When our daughter, Tatiana, was born, my 29-year-old husband cried tears of joy. Then he pleaded with me to make another baby right away.
“I’m worried about having two little ones so close together,” I told Erik. “How will that be fair to Tatiana?”
“We got this, Hyla. Really. And they’ll be built in playmates.”
So, since Erik and I had finally reached the point in our marriage in which the simple fling of the middle finger could end most arguments, I agreed.
On Easter Sunday, 2003, I was seven months pregnant with our second daughter. Our girls would be nineteen months apart. And, as I watched Erik kiss all over Tatiana’s round cheeks, I knew that I had made the right decision.
Then, just when he got up to make the coffee, Tatiana and I watched in horror as Erik slid down the kitchen counter and died.
Just like that.
One minute we were laughing and thirty-five minutes later, I was being asked which of his organs I was willing to give away.
I wanted to know why. Why did this happen?

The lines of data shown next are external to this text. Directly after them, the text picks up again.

(** [int] of a non-empty digit string is the number it denotes. *)
Lemma py_int_digit_string s :
  s <> [] -> all_ascii_digits s = true -> py_int s = Ok (decimal_value s).
Proof.
  intros NE H. unfold py_int. rewrite (int_normalise_digit_string s H).
  destruct s as [|c r]; [congruence |].
  pose proof H as H'. apply andb_true_iff in H' as [Hc Hr].
  destruct (digit_char_facts c Hc) as (_ & SP & MI & PL & D).
  cbn [skip_space]. rewrite SP, MI, PL.
  cbn [int_unsigned]. rewrite D, (int_digits_digit_string r _ Hr).
  cbn [skip_space]. reflexivity.
Qed.

(** The classifications the specification lists. *)
Example classifier_examples :
  detect_card_type (lit "4111") = Ok ("visa"%string, 16)
  /\ detect_card_type (lit "340000") = Ok ("amex"%string, 15)
  /\ detect_card_type (lit "510000") = Ok ("mastercard"%string, 16)
  /\ detect_card_type (lit "222100") = Ok ("mastercard"%string, 16)
  /\ detect_card_type (lit "999999") = Ok ("unknown"%string, 16)
  /\ detect_card_type (lit "300") = Ok ("amex"%string, 15).
Proof. repeat split; reflexivity. Qed.

(** On a BIN of fewer than 6 digits only the first digit decides. *)
Lemma detect_card_type_short c r :
  all_ascii_digits (c :: r) = true ->
  len (c :: r) < 6 ->
  detect_card_type (c :: r)
  = Ok (if Ascii.eqb c "4" then ("visa"%string, 16)
        else if Ascii.eqb c "3" then ("amex"%string, 15)
        else ("unknown"%string, 16)).
Proof.
  intros H L. unfold detect_card_type.
  rewrite (py_int_digit_string (c :: r)) by (congruence || exact H).
  cbn [bind]. apply Z.ltb_lt in L. rewrite L. cbn [index0 bind].
  destruct (Ascii.eqb c "4"); [reflexivity |].
  destruct (Ascii.eqb c "3"); reflexivity.
Qed.

(** C3: on every validated BIN (a digit string of length 3, 4 or 6)
    [detect_card_type] returns the scheme, with the scheme's total length,
    that the decision procedure of the specification gives. *)
Theorem detect_card_type_refines_spec bin :
  all_ascii_digits bin = true ->
  len bin = 3 \/ len bin = 4 \/ len bin = 6 ->
  detect_card_type bin
  = Ok (scheme_tag (classify_spec bin), scheme_length (classify_spec bin)).
Proof.
  intros H L.
  destruct bin as [|c1 r]; [cbn in L; lia |].
  destruct (Z.ltb_spec (len (c1 :: r)) 6) as [S6|S6].
  - rewrite (detect_card_type_short c1 r H S6). unfold classify_spec.
    apply Z.ltb_lt in S6. rewrite S6.
    destruct (Ascii.eqb c1 "4"); [reflexivity |].
    destruct (Ascii.eqb c1 "3"); reflexivity.
  - destruct r as [|c2 r]; [cbn in S6; lia |].
    unfold detect_card_type, classify_spec.
    rewrite (py_int_digit_string (c1 :: c2 :: r)) by (congruence || exact H).
    cbn [bind]. apply Z.ltb_ge in S6. rewrite S6.
    cbn [lit list_ascii_of_string startswith existsb].
    rewrite !andb_true_r, !orb_false_r.
    rewrite ?(Ascii.eqb_sym "4" c1), ?(Ascii.eqb_sym "3" c1), ?(Ascii.eqb_sym "5" c1),
      ?(Ascii.eqb_sym "1" c2), ?(Ascii.eqb_sym "2" c2), ?(Ascii.eqb_sym "3" c2),
      ?(Ascii.eqb_sym "4" c2), ?(Ascii.eqb_sym "5" c2), ?(Ascii.eqb_sym "7" c2).
    repeat match goal with
           | |- context [Ascii.eqb ?a ?b] => destruct (Ascii.eqb a b)
           end;
      cbn [andb orb]; try reflexivity; destruct (_ && _); reflexivity.
Qed.

Lemma detect_card_type_refines_spec_witness :
  detect_card_type (lit "222100")
  = Ok (scheme_tag (classify_spec (lit "222100")),
        scheme_length (classify_spec (lit "222100"))).
Proof.
  apply (detect_card_type_refines_spec (lit "222100")); [reflexivity |].
  right; right; reflexivity.
Defined.

(** ** The calendar *)

Lemma all_from_correct P n :
  forall lo, all_from P lo n = true ->
  forall z, lo <= z < lo + Z.pos n -> P z = true.
Proof.
  induction n as [p IH | p IH |]; intros lo H z B; cbn [all_from] in H.
  - apply andb_true_iff in H as [H H2]. apply andb_true_iff in H as [H0 H1].
    destruct (Z.eq_dec z lo) as [-> | NE]; [exact H0 |].
    destruct (Z.lt_ge_cases z (lo + 1 + Z.pos p)).
    + apply (IH _ H1). lia.
    + apply (IH _ H2). lia.
  - apply andb_true_iff in H as [H1 H2].
    destruct (Z.lt_ge_cases z (lo + Z.pos p)).
    + apply (IH _ H1). lia.
    + apply (IH _ H2). lia.
  - assert (z = lo) as -> by lia. exact H.
Qed.

Lemma month_day_common_year n :
  0 <= n <= 364 -> month_day_ok false n = true.
Proof.
  intros B. apply (all_from_correct (month_day_ok false) 365 0); [| lia].
  vm_compute. reflexivity.
Qed.

Lemma month_day_leap_year n :
  0 <= n <= 365 -> month_day_ok true n = true.
Proof.
  intros B. apply (all_from_correct (month_day_ok true) 366 0); [| lia].
  vm_compute. reflexivity.
Qed.

Lemma days_before_year_succ y :
  days_before_year (y + 1) = days_before_year y + 365 + (if is_leap y then 1 else 0).
Proof.
  unfold days_before_year, is_leap.
  replace (y + 1 - 1) with y by lia.
  destruct (Z.eqb_spec (y mod 4) 0), (Z.eqb_spec (y mod 100) 0),
    (Z.eqb_spec (y mod 400) 0); cbn [negb andb orb];
    Z.div_mod_to_equations; lia.
Qed.

Lemma ord2ymd_split o :
  exists y n,
    0 <= n <= 365 /\ (n = 365 -> is_leap y = true)
    /\ o = days_before_year y + n + 1
    /\ ord2ymd o = mkdate y (fst (month_day (is_leap y) n))
                            (snd (month_day (is_leap y) n)).
Proof.
  unfold ord2ymd. cbv zeta.
  set (n400 := (o - 1) / 146097).
  set (r400 := (o - 1) mod 146097).
  set (n100 := r400 / 36524).
  set (r100 := r400 mod 36524).
  set (n4 := r100 / 1461).
  set (r4 := r100 mod 1461).
  set (n1 := r4 / 365).
  set (r1 := r4 mod 365).
  assert (E400 : o - 1 = 146097 * n400 + r400 /\ 0 <= r400 < 146097).
  { subst n400 r400. Z.div_mod_to_equations. lia. }
  assert (E100 : r400 = 36524 * n100 + r100 /\ 0 <= r100 < 36524).
  { subst n100 r100. Z.div_mod_to_equations. lia. }
  assert (E4 : r100 = 1461 * n4 + r4 /\ 0 <= r4 < 1461).
  { subst n4 r4. Z.div_mod_to_equations. lia. }
  assert (E1 : r4 = 365 * n1 + r1 /\ 0 <= r1 < 365).
  { subst n1 r1. Z.div_mod_to_equations. lia. }
  clearbody n400 r400 n100 r100 n4 r4 n1 r1.
  assert (B100 : 0 <= n100 <= 4) by lia.
  assert (B4 : 0 <= n4 <= 24) by lia.
  assert (B1 : 0 <= n1 <= 4) by lia.
  set (y := n400 * 400 + 1 + n100 * 100 + n4 * 4 + n1).
  destruct ((n1 =? 4) || (n100 =? 4)) eqn:Last.
  - exists (y - 1), 365.
    assert (L : is_leap (y - 1) = true).
    { unfold is_leap.
      apply orb_true_iff in Last.
      destruct (Z.eqb_spec ((y - 1) mod 4) 0), (Z.eqb_spec ((y - 1) mod 100) 0),
        (Z.eqb_spec ((y - 1) mod 400) 0); cbn [negb andb orb]; try reflexivity;
        exfalso; subst y; destruct Last as [K|K]; apply Z.eqb_eq in K;
        Z.div_mod_to_equations; lia. }
    rewrite L. repeat split; try lia.
    unfold days_before_year. subst y.
    apply orb_true_iff in Last. destruct Last as [K|K]; apply Z.eqb_eq in K;
      Z.div_mod_to_equations; lia.
  - apply orb_false_iff in Last. destruct Last as [K1 K100].
    apply Z.eqb_neq in K1, K100.
    exists y, r1.
    assert (L : is_leap y = (n1 =? 3) && (negb (n4 =? 24) || (n100 =? 3))).
    { unfold is_leap. subst y.
      destruct (Z.eqb_spec n1 3), (Z.eqb_spec n4 24), (Z.eqb_spec n100 3);
      destruct (Z.eqb_spec ((n400 * 400 + 1 + n100 * 100 + n4 * 4 + n1) mod 4) 0),
        (Z.eqb_spec ((n400 * 400 + 1 + n100 * 100 + n4 * 4 + n1) mod 100) 0),
        (Z.eqb_spec ((n400 * 400 + 1 + n100 * 100 + n4 * 4 + n1) mod 400) 0);
        cbn [negb andb orb]; try reflexivity; exfalso;
        Z.div_mod_to_equations; lia. }
    rewrite L. repeat split; try lia.
    + unfold days_before_year. subst y. Z.div_mod_to_equations. lia.
    + unfold month_day. cbv zeta.
      destruct (r1 <? _); reflexivity.
Qed.

(** [ord2ymd] yields a date of the calendar, whose ordinal is the argument. *)
Lemma ord2ymd_ymd2ord o : month_and_day (ord2ymd o) /\ ymd2ord (ord2ymd o) = o.
Proof.
  destruct (ord2ymd_split o) as (y & n & B & L & E & ->).
  assert (K : month_day_ok (is_leap y) n = true).
  { destruct (is_leap y).
    - now apply month_day_leap_year.
    - apply month_day_common_year.
      destruct (Z.eq_dec n 365) as [N|N]; [now specialize (L N) | lia]. }
  unfold month_day_ok in K. destruct (month_day (is_leap y) n) as [m d].
  repeat (apply andb_true_iff in K as [K ?]).
  unfold month_and_day, ymd2ord, days_in_month, days_before_month.
  cbn [year month day fst snd]. lia.
Qed.

Lemma days_before_year_mono y y' : y <= y' -> days_before_year y <= days_before_year y'.
Proof. intros H. unfold days_before_year. Z.div_mod_to_equations. lia. Qed.

Lemma days_before_year_5 y : days_before_year y + 1825 <= days_before_year (y + 5).
Proof. unfold days_before_year. Z.div_mod_to_equations. lia. Qed.

Ltac each_month m H :=
  let C := fresh "C" in
  assert (C : m = 1 \/ m = 2 \/ m = 3 \/ m = 4 \/ m = 5 \/ m = 6 \/ m = 7 \/ m = 8
              \/ m = 9 \/ m = 10 \/ m = 11 \/ m = 12) by lia;
  clear H;
  repeat (destruct C as [-> | C]); [.. | subst m].

Lemma days_through_month_bound leap m :
  1 <= m <= 12 -> days_through_month leap m <= 365 + (if leap then 1 else 0).
Proof. intros H. each_month m H; destruct leap; cbv; congruence. Qed.

Lemma days_before_month_nonneg leap m :
  1 <= m <= 12 -> 0 <= DAYS_BEFORE_MONTH m + (if (2 <? m) && leap then 1 else 0).
Proof. intros H. each_month m H; destruct leap; cbv; congruence. Qed.

Lemma days_through_earlier_month la lb m m' :
  1 <= m -> m < m' -> m' <= 12 ->
  days_through_month la m
  <= DAYS_BEFORE_MONTH m' + (if (2 <? m') && lb then 1 else 0) + 1.
Proof.
  intros H1 H2 H3.
  assert (H : 1 <= m <= 12) by lia. assert (H' : 1 <= m' <= 12) by lia.
  each_month m H; each_month m' H'; try lia; destruct la, lb; cbv; congruence.
Qed.

Lemma days_through_earlier_month_same_year l m m' :
  1 <= m -> m < m' -> m' <= 12 ->
  days_through_month l m
  <= DAYS_BEFORE_MONTH m' + (if (2 <? m') && l then 1 else 0).
Proof.
  intros H1 H2 H3.
  assert (H : 1 <= m <= 12) by lia. assert (H' : 1 <= m' <= 12) by lia.
  each_month m H; each_month m' H'; try lia; destruct l; cbv; congruence.
Qed.

Lemma ymd2ord_bounds d :
  month_and_day d ->
  days_before_year (year d) + 1 <= ymd2ord d
  /\ ymd2ord d <= days_before_year (year d)
                  + days_through_month (is_leap (year d)) (month d)
  /\ ymd2ord d <= days_before_year (year d + 1).
Proof.
  intros [M D]. unfold ymd2ord, days_before_month.
  pose proof (days_before_month_nonneg (is_leap (year d)) (month d) M).
  pose proof (days_through_month_bound (is_leap (year d)) (month d) M).
  rewrite days_before_year_succ.
  unfold days_through_month in *. unfold days_in_month in D. lia.
Qed.

(** A date of an earlier month has a smaller ordinal. *)
Lemma earlier_month_earlier_day a b :
  month_and_day a -> month_and_day b ->
  month_index a < month_index b -> ymd2ord a < ymd2ord b.
Proof.
  intros Va Vb I. unfold month_index in I.
  destruct (ymd2ord_bounds a Va) as (_ & Ha & Ha').
  destruct (ymd2ord_bounds b Vb) as (Hb & _ & _).
  destruct Va as [Ma Da], Vb as [Mb Db].
  destruct (Z.lt_trichotomy (year a) (year b)) as [Y | [Y | Y]]; [| | lia].
  - pose proof (days_before_year_mono (year a + 1) (year b) ltac:(lia)). lia.
  - assert (Mlt : month a < month b) by lia.
    pose proof (days_through_earlier_month_same_year (is_leap (year a))
                  (month a) (month b) ltac:(lia) Mlt ltac:(lia)) as T.
    unfold ymd2ord at 2. unfold days_before_month. rewrite <- Y. lia.
Qed.

(** A date more than 60 months later is more than 1800 days later. *)
Lemma sixty_months_1800_days a b :
  month_and_day a -> month_and_day b ->
  month_index a + 61 <= month_index b -> ymd2ord a + 1801 <= ymd2ord b.
Proof.
  intros Va Vb I. unfold month_index in I.
  destruct (ymd2ord_bounds a Va) as (_ & Ha & Ha').
  destruct (ymd2ord_bounds b Vb) as (Hb & _ & _).
  destruct Va as [Ma Da], Vb as [Mb Db].
  pose proof (days_before_year_5 (year a)) as F.
  destruct (Z.le_gt_cases (year a + 6) (year b)) as [Y | Y].
  - pose proof (days_before_year_mono (year a + 6) (year b) Y) as Mo.
    pose proof (days_before_year_succ (year a + 5)) as S5.
    replace (year a + 5 + 1) with (year a + 6) in S5 by lia.
    pose proof (days_before_year_succ (year a)) as S0.
    destruct (is_leap (year a + 5)), (is_leap (year a)); lia.
  - assert (Yb : year b = year a + 5) by lia.
    assert (Mlt : month a < month b) by lia.
    pose proof (days_through_earlier_month (is_leap (year a)) (is_leap (year b))
                  (month a) (month b) ltac:(lia) Mlt ltac:(lia)) as T.
    unfold ymd2ord at 2. unfold days_before_month. rewrite Yb in *. lia.
Qed.

(** The month reached by adding at most 1800 days to a date. *)
Lemma month_after_days now n :
  month_and_day now -> 0 <= n <= 1800 ->
  let d := ord2ymd (ymd2ord now + n) in
  1 <= month d <= 12
  /\ month_index now <= month_index d <= month_index now + 60.
Proof.
  intros V N d.
  destruct (ord2ymd_ymd2ord (ymd2ord now + n)) as [Vd E]. fold d in Vd, E.
  split; [apply Vd |]. split.
  - destruct (Z.le_gt_cases (month_index now) (month_index d)) as [|G]; [assumption |].
    pose proof (earlier_month_earlier_day d now Vd V ltac:(lia)). lia.
  - destruct (Z.le_gt_cases (month_index d) (month_index now + 60)) as [|G];
      [assumption |].
    pose proof (sixty_months_1800_days now d V Vd ltac:(lia)). lia.
Qed.

Lemma ordinal_in_range now n :
  valid_date now = true -> year now <= 9994 -> 0 <= n <= 1800 ->
  month_and_day now /\ 0 < ymd2ord now + n <= MAXORDINAL.
Proof.
  intros V Y N. unfold valid_date in V.
  repeat (apply andb_true_iff in V as [V ?]).
  assert (M : month_and_day now) by (unfold month_and_day; lia).
  split; [exact M |].
  destruct (ymd2ord_bounds now M) as (Lo & _ & Hi).
  pose proof (days_before_year_mono 1 (year now) ltac:(lia)) as L1.
  pose proof (days_before_year_mono (year now + 1) 9995 ltac:(lia)) as L2.
  change (days_before_year 1) with 0 in L1.
  change (days_before_year 9995) with 3650233 in L2.
  unfold MAXORDINAL. lia.
Qed.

Why, two months later, was I holding a picture of my dead husband while giving birth to our second baby?
But I began realising that it wasn’t about the why. It was about the what. What would I do with my pain so that I could make meaning of my tragedy?
That’s when I knew I had to share my story to give hope to others.
For the past ten years, I have been advocating for widows, women, defibrillators in schools, and a treatment for Brugada Syndrome—the sudden death cardiac condition both of our daughters, unfortunately, inherited from Erik.